Tirofiban in Unstable Coronary Disease

N Engl J Med 1998; 339:1163-1165October 15, 1998

Article

To the Editor:

The Platelet Receptor Inhibition in Ischemic Syndrome Management in Patients Limited by Unstable Signs and Symptoms (PRISM-PLUS) and Platelet Receptor Inhibition in Ischemic Syndrome Management (PRISM) studies (May 21 issue)1,2 left me confused. The studies were conducted almost simultaneously, but they found different results with the use of tirofiban alone, which were not adequately explained by the editorialists.3 There was no effect of tirofiban alone in the PRISM-PLUS study (treatment in this group was in fact stopped early), whereas in the PRISM study tirofiban alone was suggested as a treatment option. Is there an explanation for these differences?

Meir Liron, M.D.
Tel Aviv Medical Center, Tel Aviv 64239, Israel

3 References
  1. 1

    The Platelet Receptor Inhibition in Ischemic Syndrome Management in Patients Limited by Unstable Signs and Symptoms (PRISM-PLUS) Study Investigators. Inhibition of the platelet glycoprotein IIb/IIIa receptor with tirofiban in unstable angina and non-Q-wave myocardial infarction. N Engl J Med 1998;338:1488-1497
    Full Text | Web of Science | Medline

  2. 2

    The Platelet Receptor Inhibition in Ischemic Syndrome Management (PRISM) Study Investigators.
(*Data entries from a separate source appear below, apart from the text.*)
(** ** Shapes of traces *)

(** An answer of the history that is a page, not an error. *)
Definition is_page (f : FetchResult) : Prop :=
  match f with
  | inl _ => True
  | inr _ => False
  end.

Definition silent_event (e : Event) : bool :=
  match e with
  | EvSend _ _ => false
  | _ => true
  end.

(** The trace of the scan of one channel: rounds of check, fetch and a
    one-second sleep, ended by a check alone or by a check and a fetch. *)
Fixpoint well_paced (channelID : Z) (evs : list Event) : bool :=
  match evs with
  | EvPoll :: rest =>
      match rest with
      | [] => true
      | EvFetch c l _ :: rest1 =>
          (c =? channelID) && (l =? 100) &&
          match rest1 with
          | [] => true
          | EvSleep ms :: rest2 => (ms =? 1000) && well_paced channelID rest2
          | _ => false
          end
      | _ => false
      end
  | _ => false
  end.

(** The cursors of the fetches in a trace, in order. *)
Fixpoint cursors (evs : list Event) : list Z :=
  match evs with
  | [] => []
  | EvFetch _ _ before :: rest => before :: cursors rest
  | _ :: rest => cursors rest
  end.

(** The events of a run after [wg.Wait()]. *)
Definition late_event (e : Event) : bool :=
  match e with
  | EvStore _ _ _ _ | EvSend _ _ | EvSetUsers _ => true
  | _ => false
  end.

(** Where a run and its reporter stand, by what the orchestrator still has
    to do; [tail] is what the run does after [wg.Wait()]. *)
Inductive run_state (tail : list Event) : system -> Prop :=
  | rs_init s evs :
      orch s = EvWgAdd :: EvGo :: (evs ++ EvClose :: EvWait :: tail)%list ->
      Forall (fun e => scan_event e = true) evs ->
      rep s = NotStarted -> wg s = 0 -> stopChan s = false ->
      run_state tail s
  | rs_added s evs :
      orch s = EvGo :: (evs ++ EvClose :: EvWait :: tail)%list ->
      Forall (fun e => scan_event e = true) evs ->
      rep s = NotStarted -> wg s = 1 -> stopChan s = false ->
      run_state tail s
  | rs_scanning s evs r :
      orch s = (evs ++ EvClose :: EvWait :: tail)%list ->
      Forall (fun e => scan_event e = true) evs ->
      rep s = Running r -> wg s = 1 -> stopChan s = false ->
      run_state tail s
  | rs_waiting s :
      orch s = EvWait :: tail ->
      ((exists r, rep s = Running r) /\ wg s = 1 \/ rep s = Terminated /\ wg s = 0) ->
      stopChan s = true ->
      run_state tail s
  | rs_persisting s :
      (exists pre : list Event, tail = (pre ++ orch s)%list) ->
      rep s = Terminated -> wg s = 0 ->
      run_state tail s.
A comparison of aspirin plus tirofiban with aspirin plus heparin for unstable angina. N Engl J Med 1998;338:1498-1505
    Full Text | Web of Science | Medline

  3. 3

    Chesebro JH, Badimon JJ. Platelet glycoprotein IIb/IIIa receptor blockade in unstable coronary disease. N Engl J Med 1998;338:1539-1541
    Full Text | Web of Science | Medline

Author/Editor Response

Dr. Théroux replies:

To the Editor: Combined inhibition of platelets with aspirin and inhibition of thrombin with unfractionated heparin has become standard therapy for the management of unstable angina and non–Q-wave myocardial infarction.1 Platelet glycoprotein IIb/IIIa–receptor antagonists and low-molecular-weight heparins were recently introduced for the treatment of these syndromes.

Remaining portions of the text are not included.